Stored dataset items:

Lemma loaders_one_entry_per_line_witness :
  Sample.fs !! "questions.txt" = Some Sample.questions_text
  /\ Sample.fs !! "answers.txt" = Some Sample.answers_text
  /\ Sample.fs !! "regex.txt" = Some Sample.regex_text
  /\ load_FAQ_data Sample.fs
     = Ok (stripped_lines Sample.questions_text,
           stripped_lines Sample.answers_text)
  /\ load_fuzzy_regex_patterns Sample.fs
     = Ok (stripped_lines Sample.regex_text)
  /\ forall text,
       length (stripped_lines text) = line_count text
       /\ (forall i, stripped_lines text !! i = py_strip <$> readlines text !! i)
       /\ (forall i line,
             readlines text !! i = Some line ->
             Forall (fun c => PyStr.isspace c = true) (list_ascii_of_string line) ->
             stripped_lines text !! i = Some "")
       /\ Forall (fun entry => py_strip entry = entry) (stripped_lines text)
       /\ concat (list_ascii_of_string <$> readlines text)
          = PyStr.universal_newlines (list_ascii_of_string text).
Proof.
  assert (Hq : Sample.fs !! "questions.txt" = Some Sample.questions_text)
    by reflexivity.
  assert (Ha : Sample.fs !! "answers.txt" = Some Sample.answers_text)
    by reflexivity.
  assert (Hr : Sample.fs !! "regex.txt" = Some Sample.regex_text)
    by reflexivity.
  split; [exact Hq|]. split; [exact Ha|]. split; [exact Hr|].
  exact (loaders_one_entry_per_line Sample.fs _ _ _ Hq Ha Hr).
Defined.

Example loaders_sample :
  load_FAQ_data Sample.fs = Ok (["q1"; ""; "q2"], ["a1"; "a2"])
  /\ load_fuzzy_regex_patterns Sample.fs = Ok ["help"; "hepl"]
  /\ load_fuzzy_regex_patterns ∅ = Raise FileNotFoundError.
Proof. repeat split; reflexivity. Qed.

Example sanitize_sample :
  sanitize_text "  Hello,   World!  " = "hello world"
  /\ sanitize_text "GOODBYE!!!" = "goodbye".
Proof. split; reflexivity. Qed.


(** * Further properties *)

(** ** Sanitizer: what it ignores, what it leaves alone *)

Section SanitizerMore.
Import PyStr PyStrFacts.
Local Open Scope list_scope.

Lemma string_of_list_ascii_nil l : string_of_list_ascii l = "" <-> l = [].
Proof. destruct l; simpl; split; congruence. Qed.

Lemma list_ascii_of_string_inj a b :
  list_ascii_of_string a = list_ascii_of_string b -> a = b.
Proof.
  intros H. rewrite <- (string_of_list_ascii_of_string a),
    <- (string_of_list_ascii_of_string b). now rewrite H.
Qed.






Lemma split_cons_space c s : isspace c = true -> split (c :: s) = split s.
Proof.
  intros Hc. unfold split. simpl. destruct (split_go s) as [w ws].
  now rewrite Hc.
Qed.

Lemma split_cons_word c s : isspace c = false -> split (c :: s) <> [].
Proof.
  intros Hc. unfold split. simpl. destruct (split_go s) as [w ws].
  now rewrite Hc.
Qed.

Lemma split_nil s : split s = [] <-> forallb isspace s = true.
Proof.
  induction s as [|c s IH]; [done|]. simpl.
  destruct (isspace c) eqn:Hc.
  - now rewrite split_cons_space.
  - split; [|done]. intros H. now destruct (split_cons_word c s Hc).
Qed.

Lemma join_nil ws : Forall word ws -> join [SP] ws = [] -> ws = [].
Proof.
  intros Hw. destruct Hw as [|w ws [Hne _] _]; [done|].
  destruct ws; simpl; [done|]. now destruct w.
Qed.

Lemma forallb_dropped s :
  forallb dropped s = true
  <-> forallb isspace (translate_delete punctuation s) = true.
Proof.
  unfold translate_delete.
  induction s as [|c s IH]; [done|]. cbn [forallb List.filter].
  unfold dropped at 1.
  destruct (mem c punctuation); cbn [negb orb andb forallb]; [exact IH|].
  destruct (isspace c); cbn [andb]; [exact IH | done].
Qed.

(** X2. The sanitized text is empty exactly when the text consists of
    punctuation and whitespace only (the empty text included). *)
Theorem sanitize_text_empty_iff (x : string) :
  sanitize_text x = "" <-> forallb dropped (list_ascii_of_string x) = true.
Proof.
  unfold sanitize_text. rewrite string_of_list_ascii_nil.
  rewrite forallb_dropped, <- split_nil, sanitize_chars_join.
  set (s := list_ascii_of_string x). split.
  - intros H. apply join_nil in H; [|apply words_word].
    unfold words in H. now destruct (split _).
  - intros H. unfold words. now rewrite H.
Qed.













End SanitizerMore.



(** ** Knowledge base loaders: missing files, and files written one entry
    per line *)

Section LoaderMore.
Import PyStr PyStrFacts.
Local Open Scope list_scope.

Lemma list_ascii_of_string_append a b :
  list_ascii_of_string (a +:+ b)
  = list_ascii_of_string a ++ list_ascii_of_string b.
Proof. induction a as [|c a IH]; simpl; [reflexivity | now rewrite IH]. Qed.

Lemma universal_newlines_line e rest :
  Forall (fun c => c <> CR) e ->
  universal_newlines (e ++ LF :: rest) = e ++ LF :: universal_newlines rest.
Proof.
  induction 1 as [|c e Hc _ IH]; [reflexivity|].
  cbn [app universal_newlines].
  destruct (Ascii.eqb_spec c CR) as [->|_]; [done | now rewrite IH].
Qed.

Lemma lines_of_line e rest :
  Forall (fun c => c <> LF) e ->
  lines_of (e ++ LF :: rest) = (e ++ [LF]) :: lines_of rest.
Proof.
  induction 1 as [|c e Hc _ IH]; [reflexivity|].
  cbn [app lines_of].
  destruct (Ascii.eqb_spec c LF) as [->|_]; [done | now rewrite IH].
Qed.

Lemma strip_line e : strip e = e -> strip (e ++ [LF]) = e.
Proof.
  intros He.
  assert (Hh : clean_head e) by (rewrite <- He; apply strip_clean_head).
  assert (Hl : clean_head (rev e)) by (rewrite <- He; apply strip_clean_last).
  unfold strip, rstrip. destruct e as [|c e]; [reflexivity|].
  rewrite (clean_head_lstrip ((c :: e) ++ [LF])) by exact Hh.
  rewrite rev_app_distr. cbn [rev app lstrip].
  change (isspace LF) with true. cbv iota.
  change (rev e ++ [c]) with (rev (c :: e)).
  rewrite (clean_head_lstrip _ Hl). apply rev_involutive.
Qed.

### WHAT YOU ARE ASKED TO DO
Keeping every character as it is, restate the lines above that run from the line with "Lemma split_cons_word c" through the line with "forallb dropped s = true", both included, and nothing else.

### EXERCISE OUTPUT
Lemma split_cons_word c s : isspace c = false -> split (c :: s) <> [].
Proof.
  intros Hc. unfold split. simpl. destruct (split_go s) as [w ws].
  now rewrite Hc.
Qed.

Lemma split_nil s : split s = [] <-> forallb isspace s = true.
Proof.
  induction s as [|c s IH]; [done|]. simpl.
  destruct (isspace c) eqn:Hc.
  - now rewrite split_cons_space.
  - split; [|done]. intros H. now destruct (split_cons_word c s Hc).
Qed.

Lemma join_nil ws : Forall word ws -> join [SP] ws = [] -> ws = [].
Proof.
  intros Hw. destruct Hw as [|w ws [Hne _] _]; [done|].
  destruct ws; simpl; [done|]. now destruct w.
Qed.

Lemma forallb_dropped s :
  forallb dropped s = true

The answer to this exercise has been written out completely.